Boston tourism venues like the New England Aquarium, museums and the iconic duck boat tours will begin reopening next week, but Mayor Marty Walsh warned that the city’s tourism industry “is in for a bit more of a ride here,” because tourists are still not comfortable traveling.
“Next week, the duck boats and a lot of the tourism comes back,” Walsh said at a press conference Tuesday, but he warned, “the venues come back, doesn’t necessarily mean the tourists come back.”
Walsh said the flow of visitors to Faneuil Hall outside his office window has begun to pick up, but it is still far less than prior years.

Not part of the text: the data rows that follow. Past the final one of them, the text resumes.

(** *** The reconciliation *)

Lemma reindex_spec (l : list (Hash32 * DRep)) (ds : gmap Hash32 DRepRegistration) (dangling : list Hash32) : NoDup l.*1 →
  let r := foldl reindex_vote (ds, dangling) l in
  (∀ k, is_Some (r.1 !! k) ↔ is_Some (ds !! k)) ∧
  (∀ k c d', r.1 !! k = Some d' → c ∈ dr_delegs d' ↔
     (∃ d, ds !! k = Some d ∧ c ∈ dr_delegs d) ∨ ∃ drep, (c, drep) ∈ l ∧ credential_hash32 drep = Some k) ∧
  (∀ c, c ∈ r.2 ↔ c ∈ dangling ∨ ∃ drep k, (c, drep) ∈ l ∧ credential_hash32 drep = Some k ∧ ds !! k = None).
Proof.
  induction l as [|[cred drep] l IH] in ds, dangling |- *; intros Hnd.
  { cbn. split; [done|]. split; [|set_solver]. intros k c d' Hd'. rewrite Hd'. set_solver. }
  apply NoDup_cons in Hnd as [_ Hnd]. cbn [foldl].
  assert (reindex_vote (ds, dangling) (cred, drep) = match credential_hash32 drep with
    | None => (ds, dangling)
    | Some t => match ds !! t with
                | Some d => (<[t := add_deleg cred d]> ds, dangling)
                | None => (ds, dangling ++ [cred])
                end end) as -> by done.
  assert (∀ c k, (∃ drep0, (c, drep0) ∈ (cred, drep) :: l ∧ credential_hash32 drep0 = Some k) ↔
    (c = cred ∧ credential_hash32 drep = Some k) ∨ ∃ drep0, (c, drep0) ∈ l ∧ credential_hash32 drep0 = Some k) as Hcons.
  { intros c k. setoid_rewrite elem_of_cons. split.
    - intros (d0 & [[= -> ->]|Hin] & Hk); [by left|right; by exists d0].
    - intros [[-> Hk]|(d0 & Hin & Hk)]; [exists drep|exists d0]; (split; [|done]); [by left|by right]. }
  assert (∀ c, (∃ drep0 k, (c, drep0) ∈ (cred, drep) :: l ∧ credential_hash32 drep0 = Some k ∧ ds !! k = None) ↔
    (c = cred ∧ ∃ k, credential_hash32 drep = Some k ∧ ds !! k = None) ∨
    ∃ drep0 k, (c, drep0) ∈ l ∧ credential_hash32 drep0 = Some k ∧ ds !! k = None) as Hcons'.
  { intros c. setoid_rewrite elem_of_cons. split.
    - intros (d0 & k & [[= -> ->]|Hin] & Hk); [left; split; [done|by exists k]|right; by exists d0, k].
    - intros [(-> & k & Hk)|(d0 & k & Hin & Hk)]; [exists drep, k|exists d0, k]; (split; [|done]); [by left|by right]. }
  destruct (credential_hash32 drep) as [t|] eqn:Et.
  2:{ destruct (IH ds dangling Hnd) as (H1 & H2 & H3). split_and!; [done| |].
      - intros k c d' Hd'. rewrite (H2 k c d' Hd'), Hcons. naive_solver.
      - intros c. rewrite H3, Hcons'. naive_solver. }
  destruct (ds !! t) as [d|] eqn:Ed.
  - destruct (IH (<[t := add_deleg cred d]> ds) dangling Hnd) as (H1 & H2 & H3). split_and!.
    + intros k. rewrite H1, lookup_insert_is_Some'. destruct (decide (t = k)) as [<-|]; naive_solver.
    + intros k c d' Hd'. rewrite (H2 k c d' Hd'), Hcons. destruct (decide (k = t)) as [->|Hne].
      * rewrite lookup_insert_eq, Ed.
        assert (∀ c, c ∈ dr_delegs (add_deleg cred d) ↔ c = cred ∨ c ∈ dr_delegs d) as Ha.
        { intros c'. cbn. by rewrite elem_of_union, elem_of_singleton. }
        split; [intros [(d0 & [= <-] & [->|Hc]%Ha)|Hl]; [right; by left|left; by exists d|right; by right]|].
        intros [(d0 & [= <-] & Hc)|[[-> _]|Hl]]; [left; eexists; split; [done|apply Ha; by right]
          |left; eexists; split; [done|apply Ha; by left]|by right].
      * rewrite lookup_insert_ne by done. naive_solver.
    + intros c. rewrite H3, Hcons'. setoid_rewrite lookup_insert_None.
      split; [intros [Hc|(d0 & k & Hin & Hk & Hn & _)]; [by left|right; right; by exists d0, k]|].
      intros [Hc|[(_ & k & [= <-] & Hn)|(d0 & k & Hin & Hk & Hn)]]; [by left|congruence|].
      right. exists d0, k. split_and!; try done. intros <-. congruence.
  - destruct (IH ds (dangling ++ [cred]) Hnd) as (H1 & H2 & H3). split_and!; [done| |].
    + intros k c d' Hd'. rewrite (H2 k c d' Hd'), Hcons.
      assert (k ≠ t). { intros ->. destruct (H1 t) as [Ht _]. rewrite Hd', Ed in Ht. destruct (Ht (ex_intro _ _ eq_refl)). done. }
      naive_solver.
    + intros c. rewrite H3, Hcons', elem_of_app, list_elem_of_singleton.
      split; [intros [[Hc| ->]|Hl]; [by left|right; left; split; [done|by exists t]|right; by right]|].
      intros [Hc|[[-> _]|Hl]]; [left; by left|left; by right|by right].
Qed.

“We are still a little bit away before we see that booming, thriving tourism industry here in the city of Boston,” the mayor said, "especially when you see these other states opening up and the numbers of COVID cases [rising], that is not sending a strong message across the country that cities are open for business right now.”
Tourism is a huge economic driver in the city. The Boston Convention and Visitors Bureau estimated in 2018 that Boston and Cambridge combined generated nearly $2 billion in hotel room sales alone. But through May of this year, traffic through Logan Airport has been down more than 50%, and the airport saw total passengers drop from 3.8 million in May 2019 to just over 200,000 in May 2020.
But Walsh said that the city’s continuing downward trend of COVID-19 cases could ultimately be a selling point for visitors.
“We could be the first city that truly recovers from COVID-19 and people — when they start to travel again — come to Boston because our numbers are so low,” he predicted.